> Exercise requirements: Would it be possible to reproduce every entry exactly, please?

(Dataset entries)
Inductive move (env : Answers) (sid : Hash) : SessionState → SessionState → Effects → Prop :=
| move_stay s : move env sid s s nothing
| move_resubmit s :
    move env sid (AwaitingSubmitAccepted s) (AwaitingSubmitAccepted s)
      (only_msgs [SubmitPackage (su_ArkPSBT s) (su_CheckpointPSBTs s) (su_TransferInputs s)
                    (su_RecipientOutputs s)])
| move_retry s s' :
    same_submit s s' →
    move env sid (AwaitingSubmitAccepted s) (AwaitingSubmitAccepted s') nothing
| move_reject s reason cs :
    releases env (AwaitingSubmitAccepted s) cs →
    move env sid (AwaitingSubmitAccepted s) (failedState reason (AwaitingSubmitAccepted s))
      (mkEffects [] [] [] cs)
| move_cosigned s ark cosigned final :
    TxHash ark = TxHash (su_ArkPSBT s) →
    ValidateSubmitPackageSigned ark cosigned = Ok tt →
    ValidateFinalizePackageSigned ark final = Ok tt →
    final ≠ [] →
    move env sid (AwaitingSubmitAccepted s)
      (AwaitingFinalizeAccepted (mkFinalizing (TxHash ark) ark final (su_TransferInputs s)
         (su_IdempotencyKey s)))
      (mkEffects [FinalizePackage ark final] [] [] [CallSignCheckpoints cosigned])
| move_refinalize s :
    move env sid (AwaitingFinalizeAccepted s) (AwaitingFinalizeAccepted s)
      (only_msgs [FinalizePackage (fs_ArkPSBT s) (FinalCheckpointPSBTs s)])
| move_accepted s cs :
    spends env (fs_TransferInputs s) cs →
    move env sid (AwaitingFinalizeAccepted s) (Completed (fs_IdempotencyKey s))
      (mkEffects [] (told sid s) (if PackageStore cfg then [PersistPackage s] else []) cs)
| move_fail s reason :
    IsTerminal s = false →
    move env sid s (failedState reason s) nothing
| move_resolve s n :
    ResolveAttempts s < maxResolveRetries → n = uint32 (ResolveAttempts s + 1) →
    move env sid (ReceiveResolving s)
      (ReceiveResolving (mkResolving (rr_SessionID s) (RecipientPkScript s)
         (RecipientEventID s) n))
      (only_msgs [ListRecipientEvents (rr_SessionID s) (RecipientPkScript s)
         (if 0 <? RecipientEventID s then RecipientEventID s - 1 else 0) (RecipientEventID s)])
| move_notified s n scripts :
    rn_SessionID n = sid → TxHash (rn_ArkPSBT n) = sid →
    waitsOnGiveUpTimer s = true → counted s (MetadataAttempts n) →
    move env sid s (ReceiveNotified n)
      (only_msgs [ListVTXOsByScripts sid scripts (MaxVTXOMatches cfg)])
| move_wait s n :
    counted (ReceiveNotified s) n →
    move env sid (ReceiveNotified s) (ReceiveNotified (set_attempts s n)) nothing
| move_materialize s recipients matches :
    move env sid (ReceiveNotified s) (ReceiveNotified s)
      (mkEffects [] [] [Materialize (mkMaterialize (rn_SessionID s) (rn_ArkPSBT s)
         (rn_FinalCheckpointPSBTs s) recipients matches (rn_AncestorPackages s))] []).

(** ** The accumulators of a turn *)

Lemma stage_nil b : stage b [] [] [] [] [] [] = b.
Proof. destruct b. unfold stage. cbn. by rewrite !app_nil_r. Qed.
Lemma stage_stage b t l w p r c t' l' w' p' r' c' :
  stage (stage b t l w p r c) t' l' w' p' r' c' =
  stage b (t ++ t') (l ++ l') (w ++ w') (p ++ p') (r ++ r') (c ++ c').
Proof. unfold stage. cbn. by rewrite <- !app_assoc. Qed.
Lemma set_fsm_stage b t l w p r c s : set_fsm (stage b t l w p r c) s = stage (set_fsm b s) t l w p r c.
Proof. done. Qed.
Lemma set_fsm_twice b s s' : set_fsm (set_fsm b s) s' = set_fsm b s'.
Proof. done. Qed.
Lemma set_fsm_same b s : b_fsm b = Some s → set_fsm b s = b.
Proof. destruct b. unfold set_fsm, set_session. cbn. by intros ->. Qed.

(** The behavior after a move, with the timers it asked for. *)
Definition moved (b : Behavior) (s : SessionState) (f : Effects) (rs : list (Z * text)) : Behavior :=
  stage (set_fsm b s) (f_msgs f) (f_ledger f) (f_work f) [] rs (f_calls f).

(** Errors a turn may end in: never the fuel, and without a release. *)
Definition plain_error (e : oerr) : Prop := ∃ t, e = ErrOther t.
Definition is_release (c : Call) : Prop :=
  match c with CallReleaseSpend _ _ _ => True | _ => False end.
Definition no_release (cs : list Call) : Prop := Forall (λ c, ¬ is_release c) cs.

> Answer:
Inductive move (env : Answers) (sid : Hash) : SessionState → SessionState → Effects → Prop :=
| move_stay s : move env sid s s nothing
| move_resubmit s :
    move env sid (AwaitingSubmitAccepted s) (AwaitingSubmitAccepted s)
      (only_msgs [SubmitPackage (su_ArkPSBT s) (su_CheckpointPSBTs s) (su_TransferInputs s)
                    (su_RecipientOutputs s)])
| move_retry s s' :
    same_submit s s' →
    move env sid (AwaitingSubmitAccepted s) (AwaitingSubmitAccepted s') nothing
| move_reject s reason cs :
    releases env (AwaitingSubmitAccepted s) cs →
    move env sid (AwaitingSubmitAccepted s) (failedState reason (AwaitingSubmitAccepted s))
      (mkEffects [] [] [] cs)
| move_cosigned s ark cosigned final :
    TxHash ark = TxHash (su_ArkPSBT s) →
    ValidateSubmitPackageSigned ark cosigned = Ok tt →
    ValidateFinalizePackageSigned ark final = Ok tt →
    final ≠ [] →
    move env sid (AwaitingSubmitAccepted s)
      (AwaitingFinalizeAccepted (mkFinalizing (TxHash ark) ark final (su_TransferInputs s)
         (su_IdempotencyKey s)))
      (mkEffects [FinalizePackage ark final] [] [] [CallSignCheckpoints cosigned])
| move_refinalize s :
    move env sid (AwaitingFinalizeAccepted s) (AwaitingFinalizeAccepted s)
      (only_msgs [FinalizePackage (fs_ArkPSBT s) (FinalCheckpointPSBTs s)])
| move_accepted s cs :
    spends env (fs_TransferInputs s) cs →
    move env sid (AwaitingFinalizeAccepted s) (Completed (fs_IdempotencyKey s))
      (mkEffects [] (told sid s) (if PackageStore cfg then [PersistPackage s] else []) cs)
| move_fail s reason :
    IsTerminal s = false →
    move env sid s (failedState reason s) nothing
| move_resolve s n :
    ResolveAttempts s < maxResolveRetries → n = uint32 (ResolveAttempts s + 1) →
    move env sid (ReceiveResolving s)
      (ReceiveResolving (mkResolving (rr_SessionID s) (RecipientPkScript s)
         (RecipientEventID s) n))
      (only_msgs [ListRecipientEvents (rr_SessionID s) (RecipientPkScript s)
         (if 0 <? RecipientEventID s then RecipientEventID s - 1 else 0) (RecipientEventID s)])
| move_notified s n scripts :
    rn_SessionID n = sid → TxHash (rn_ArkPSBT n) = sid →
    waitsOnGiveUpTimer s = true → counted s (MetadataAttempts n) →
    move env sid s (ReceiveNotified n)
      (only_msgs [ListVTXOsByScripts sid scripts (MaxVTXOMatches cfg)])
| move_wait s n :
    counted (ReceiveNotified s) n →
    move env sid (ReceiveNotified s) (ReceiveNotified (set_attempts s n)) nothing
| move_materialize s recipients matches :
    move env sid (ReceiveNotified s) (ReceiveNotified s)
      (mkEffects [] [] [Materialize (mkMaterialize (rn_SessionID s) (rn_ArkPSBT s)
         (rn_FinalCheckpointPSBTs s) recipients matches (rn_AncestorPackages s))] []).

(** ** The accumulators of a turn *)

Lemma stage_nil b : stage b [] [] [] [] [] [] = b.
Proof. destruct b. unfold stage. cbn. by rewrite !app_nil_r. Qed.
Lemma stage_stage b t l w p r c t' l' w' p' r' c' :
  stage (stage b t l w p r c) t' l' w' p' r' c' =
  stage b (t ++ t') (l ++ l') (w ++ w') (p ++ p') (r ++ r') (c ++ c').
Proof. unfold stage. cbn. by rewrite <- !app_assoc. Qed.
Lemma set_fsm_stage b t l w p r c s : set_fsm (stage b t l w p r c) s = stage (set_fsm b s) t l w p r c.
Proof. done. Qed.
Lemma set_fsm_twice b s s' : set_fsm (set_fsm b s) s' = set_fsm b s'.
Proof. done. Qed.
Lemma set_fsm_same b s : b_fsm b = Some s → set_fsm b s = b.
Proof. destruct b. unfold set_fsm, set_session. cbn. by intros ->. Qed.

(** The behavior after a move, with the timers it asked for. *)
Definition moved (b : Behavior) (s : SessionState) (f : Effects) (rs : list (Z * text)) : Behavior :=
  stage (set_fsm b s) (f_msgs f) (f_ledger f) (f_work f) [] rs (f_calls f).

(** Errors a turn may end in: never the fuel, and without a release. *)
Definition plain_error (e : oerr) : Prop := ∃ t, e = ErrOther t.
Definition is_release (c : Call) : Prop :=
  match c with CallReleaseSpend _ _ _ => True | _ => False end.
Definition no_release (cs : list Call) : Prop := Forall (λ c, ¬ is_release c) cs.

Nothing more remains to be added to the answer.